Epro PR6453/240-101 Eddy Current Sensor Probe

Configured for non-contact shaft displacement monitoring, the Epro PR6453/240-101 (PR6453/240-101) Eddy Current Sensor Probe provides direct physical execution of proximity detection for rotating machinery.

Hardware Specifications

Mechanical Monitoring and TSI Characteristics

The PR6453/240-101 operates via eddy-current induction to track shaft vibration and position relative to the probe tip. Accurate data acquisition requires precise eddy-current probe scaling against the target material, which must be a conductive ferromagnetic metal such as steel or nickel alloys. Installation necessitates gap voltage validation to ensure the signal remains within the linear region of the transducer's operating curve, typically referenced to a -10 VDC target.
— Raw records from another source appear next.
Lemma drives_next op p c p' c' o c'' :
  call_turn op p c = Some (p', c') → drives op p c o c'' → drives op p' c' o c''.
Proof. intros E Hd. destruct Hd as [o c|p c q d o c'' E' Hd]; [by destruct op|]. by simplify_eq. Qed.

Lemma guarded_drives io now n automatic rendered c :
  render_config (ct_settings c) n = Ok rendered →
  let op := OpSwitch io now n automatic in
  drives op (Guarded rendered) c (perform c op).1 (perform c op).2.
Proof.
  intros Er. unfold perform, switch_node. rewrite Er.
  destruct (apply_config (si_core io) (ct_supervisor c) rendered) as [applied sv] eqn:Ea.
  destruct applied as [u|e].
  2: { eapply dr_turn; [cbn; by rewrite Ea|]. constructor. }
  eapply (dr_turn _ _ _ Applied); [cbn; by rewrite Ea|].
  destruct (request_routing (si_netd io) (with_supervisor c sv)) as [routed d] eqn:Eq. cbn [context map_err].
  destruct routed as [v|e].
  2: { eapply dr_turn; [cbn; by rewrite Eq|]. constructor. }
  eapply (dr_turn _ _ _ Routed); [cbn; by rewrite Eq|].
  do 3 (eapply dr_turn; [done|]). destruct automatic; constructor.
Qed.

(** Nothing is lost by cutting: a call whose turns are not interrupted is the whole
    operation. *)
Lemma begin_drives op c : drives op Begin c (perform c op).1 (perform c op).2.
Proof.
  destruct op as [io now n automatic| |].
  - destruct (render_config (ct_settings c) n) as [rendered|e] eqn:Er.
    + eapply dr_turn; [cbn; by rewrite Er|]. eapply dr_turn; [done|]. by apply guarded_drives.
    + unfold perform, switch_node. rewrite Er. eapply dr_turn; [cbn; by rewrite Er|]. constructor.
  - do 3 (eapply dr_turn; [done|]). constructor.
  - do 4 (eapply dr_turn; [done|]). constructor.
Qed.

(** ** Invariants of every mix of calls *)

(** The phases of each call, with what they remember of the settings. *)
Definition phase_ok (s : ProxySettings) (op : SessionOp) (p : SessionPhase) : Prop :=
  match op, p with
  | _, (Begin | Finished _) => True
  | OpSwitch _ _ n _, (WantGuard rendered | Guarded rendered) => render_config s n = Ok rendered
  | OpSwitch _ _ _ _, (Applied | Routed | Activated | Stamped) => True
  | (OpStop | OpDegrade), (WantStop | CoreStopped _) => True
  | OpDegrade, Cleared => True
  | _, _ => False
  end.

Definition turns_left (p : SessionPhase) : nat :=
  match p with
  | Begin => 7 | WantGuard _ => 6 | Guarded _ => 5 | Applied => 4 | Routed => 3 | Activated => 2
  | Stamped => 1 | WantStop => 3 | CoreStopped _ => 2 | Cleared => 1 | Finished _ => 0
  end.

(** What a call does to the supervisor while it holds the guard, and whether it has. *)
Definition core_section (s : ProxySettings) (sv : Supervisor) (op : SessionOp) : Supervisor :=
  match op with
  | OpSwitch io _ n _ =>
    match render_config s n with
    | Ok rendered => (apply_config (si_core io) sv rendered).2
    | Err _ => sv
    end
  | OpStop | OpDegrade => (stop sv).2
  end.
Definition past_core (p : SessionPhase) : bool :=
  match p with Begin | WantGuard _ | Guarded _ | WantStop => false | _ => true end.
Definition sectioned (call : SessionOp * SessionPhase) : option SessionOp :=
  if past_core call.2 then Some call.1 else None.

Lemma call_turn_total s op p c :
  phase_ok s op p → returned (op, p) = None → ∃ p' c', call_turn op p c = Some (p', c').
Proof.
  intros Hp Hr. destruct op as [io now n automatic| |], p; try done; cbn; try by eexists _, _.
  - destruct (render_config _ n); by eexists _, _.
  - destruct (apply_config _ _ _) as [applied sv]. destruct (context _ applied); by eexists _, _.
  - destruct (request_routing _ c) as [[]]; by eexists _, _.
Qed.

Record turn_facts (s : ProxySettings) (op : SessionOp) (p : SessionPhase) (c : Controller)
    (p' : SessionPhase) (c' : Controller) : Prop := {
  tf_phase : phase_ok s op p';
  tf_less : (turns_left p' < turns_left p)%nat;
  tf_settings : ct_settings c' = s;
  tf_guard : in_guard p' = true → in_guard p = true ∨ waits_for_guard p = true;
  tf_stays : past_core p = true → past_core p' = true;
  tf_core : ct_supervisor c' =
    if past_core p' && negb (past_core p) then core_section s (ct_supervisor c) op else ct_supervisor c
}.

Ltac turn_fact := split; cbn; (done || lia || solve [auto]).
Lemma call_turn_facts s op p c p' c' :
  phase_ok s op p → ct_settings c = s → call_turn op p c = Some (p', c') → turn_facts s op p c p' c'.
Proof.
  intros Hp <- E. destruct op as [io now n automatic| |], p; cbn in E, Hp; try done; simplify_eq;
    try turn_fact.
  - destruct (render_config (ct_settings c) n) as [rendered|e] eqn:Er; simplify_eq;
      split; cbn; rewrite ?Er; (done || lia || solve [auto]).
  - destruct (apply_config _ _ _) as [[u|e] sv] eqn:Ea; cbn in E; simplify_eq;
      split; cbn; rewrite ?Hp, ?Ea; (done || lia || solve [auto]).
  - unfold request_routing in E. destruct (ct_netd c), (si_netd io); cbn in E; simplify_eq;
      turn_fact.
  - destruct automatic; turn_fact.
Qed.

Lemma session_turn_inv w i w' :
  session_turn w i = Some w' → ∃ op p p' c,
    ss_calls w !! i = Some (op, p) ∧ (waits_for_guard p = true → ss_guard w = None) ∧
    call_turn op p (ss_ctl w) = Some (p', c) ∧
    w' = {| ss_ctl := c;
            ss_guard := if in_guard p' then Some i else if in_guard p then None else ss_guard w;
            ss_calls := <[i := (op, p')]> (ss_calls w) |}.
Proof.
  unfold session_turn. destruct (ss_calls w !! i) as [[op p]|] eqn:Ei; [|done]. cbn.
  destruct (waits_for_guard p) eqn:Ew; cbn.
  - case_bool_decide as Hg; [done|]. apply eq_None_not_Some in Hg.
    destruct (call_turn op p (ss_ctl w)) as [[p' c]|] eqn:Ec; [|done]. cbn. intros [= <-].
    by exists op, p, p', c.
  - destruct (call_turn op p (ss_ctl w)) as [[p' c]|] eqn:Ec; [|done]. cbn. intros [= <-].
    exists op, p, p', c. split_and!; [done|congruence|done|done].
Qed.

(** Exactly the holder of the guard is in its guarded phases; the supervisor is what
    the guarded sections made of it, one after another. *)
Record session_inv (c0 : Controller) (w : SessionWorld) : Prop := {
  si_settings : ct_settings (ss_ctl w) = ct_settings c0;
  si_phases : ∀ i op p, ss_calls w !! i = Some (op, p) → phase_ok (ct_settings c0) op p;
  si_holder : ∀ i op p, ss_calls w !! i = Some (op, p) → (in_guard p = true ↔ ss_guard w = Some i);
  si_held : ∀ i, ss_guard w = Some i → is_Some (ss_calls w !! i);
  si_sections : ∃ l, l ≡ₚ omap sectioned (ss_calls w) ∧
    ct_supervisor (ss_ctl w) = foldl (core_section (ct_settings c0)) (ct_supervisor c0) l
}.

Lemma session_start_inv c0 ops : session_inv c0 (session_start c0 ops).
Proof.
  assert (∀ i op p, ss_calls (session_start c0 ops) !! i = Some (op, p) → p = Begin) as Hb.
  { intros i op p. cbn. rewrite list_lookup_fmap. destruct (ops !! i); cbn; intros E; by simplify_eq. }
  split; [done| | |done|].
  - intros i op p Hi. rewrite (Hb _ _ _ Hi). by destruct op.
  - intros i op p Hi. by rewrite (Hb _ _ _ Hi).
  - exists []. split; [|done]. cbn. clear Hb. induction ops as [|op ops IH]; cbn; [done|exact IH].
Qed.

Lemma session_step_inv c0 w w' : session_step w w' → session_inv c0 w → session_inv c0 w'.
Proof.
  intros [i E] [Hs Hp Hh Hd (l & Hl & Hsv)].
  apply session_turn_inv in E as (op & p & p' & c & Hi & Hw & Ec & ->).
  destruct (call_turn_facts _ _ _ _ _ _ (Hp _ _ _ Hi) Hs Ec) as [Fp _ Fs Fg Fc Fsv].
  assert (i < length (ss_calls w))%nat as Hlt by by eapply lookup_lt_Some.
  split; cbn; [done| | | |].
  - intros j op' q [(<- & [= <- <-] & _)|[Hne Hj]]%list_lookup_insert_Some; [done|by eapply Hp].
  - intros j op' q [(<- & [= <- <-] & _)|[Hne Hj]]%list_lookup_insert_Some.
    + destruct (in_guard p') eqn:E'; [done|]. split; [done|].
      destruct (in_guard p) eqn:E''; [done|]. intros Hg.
      destruct (Hh _ _ _ Hi) as [_ Hx]. rewrite (Hx Hg) in E''. done.
    + rewrite (Hh _ _ _ Hj). destruct (in_guard p') eqn:E'.
      * assert (ss_guard w = Some i ∨ ss_guard w = None) as [-> | ->]; [|split; congruence..].
        destruct (Fg eq_refl) as [Hg|Hg]; [left; by apply (Hh _ _ _ Hi)|right; by apply Hw].
      * destruct (in_guard p) eqn:E''; [|done].
        rewrite (proj1 (Hh _ _ _ Hi) E''). split; congruence.
  - intros j Hj. apply lookup_lt_is_Some. rewrite length_insert.
    destruct (in_guard p'); [congruence|]. destruct (in_guard p); [done|].
    by apply lookup_lt_is_Some, Hd.
  - rewrite Fsv. destruct (past_core p') eqn:E'; cbn.
    + destruct (past_core p) eqn:E''; cbn.
      * exists l. split; [|done]. rewrite (omap_insert_same _ _ _ (op, p)); [done|done|].
        unfold sectioned. cbn. by rewrite E', E''.
      * exists (l ++ [op]). rewrite foldl_app. cbn. rewrite <-Hsv. split; [|done].
        rewrite (omap_insert_new _ _ _ (op, p) _ op); [rewrite Hl; symmetry; apply Permutation_cons_append|done| |];
          unfold sectioned; cbn; by rewrite ?E', ?E''.
    + destruct (past_core p) eqn:E''; [specialize (Fc eq_refl); congruence|].
      exists l. split; [|done]. rewrite (omap_insert_same _ _ _ (op, p)); [done|done|].
      unfold sectioned. cbn. by rewrite E', E''.
Qed.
Optimal rotor dynamics analysis depends on maintaining a minimum shaft diameter of 8 mm to ensure stable induction field distribution. Cross-talk suppression is achieved by observing manufacturer-specified minimum spacing distances when multiple probes are installed in proximity within the machine casing.

Frequently Asked Questions

Q: What is the impact of the target shaft material on measurement accuracy?

A: Sensitivity is defined by the magnetic permeability and electrical conductivity of the shaft surface. Using non-ferrous or non-conductive coatings will shift the calibration curve, requiring recalibration of the signal conditioner or a correction factor applied to the output.

Q: Can the probe be used in high-vibration areas without additional support?

A: The stainless steel housing and threaded body design provide structural stability, but the probe must be mounted in a rigid bracket to prevent mechanical resonance. Any vibration of the probe body relative to the target shaft will be interpreted as shaft displacement, inducing measurement errors.

Field Installation Guidelines

1. Ensure the mounting hole is properly tapped and the probe is secured using the threaded body; do not overtighten to avoid stressing the probe tip or internal coil assembly.
2. Verify the initial air gap using a feeler gauge or depth micrometer to set the probe output at the nominal gap voltage (e.g., -10 VDC).
3. Ensure the probe tip is installed perpendicular to the shaft surface; angular misalignment will introduce non-linearity into the displacement signal.
4. Route the probe cabling away from high-current AC leads and VFD output cables to prevent electromagnetic interference from inducing noise into the high-frequency oscillator circuit.
5. Ground the probe shield at the monitoring system terminal block to establish a common potential and maintain signal integrity.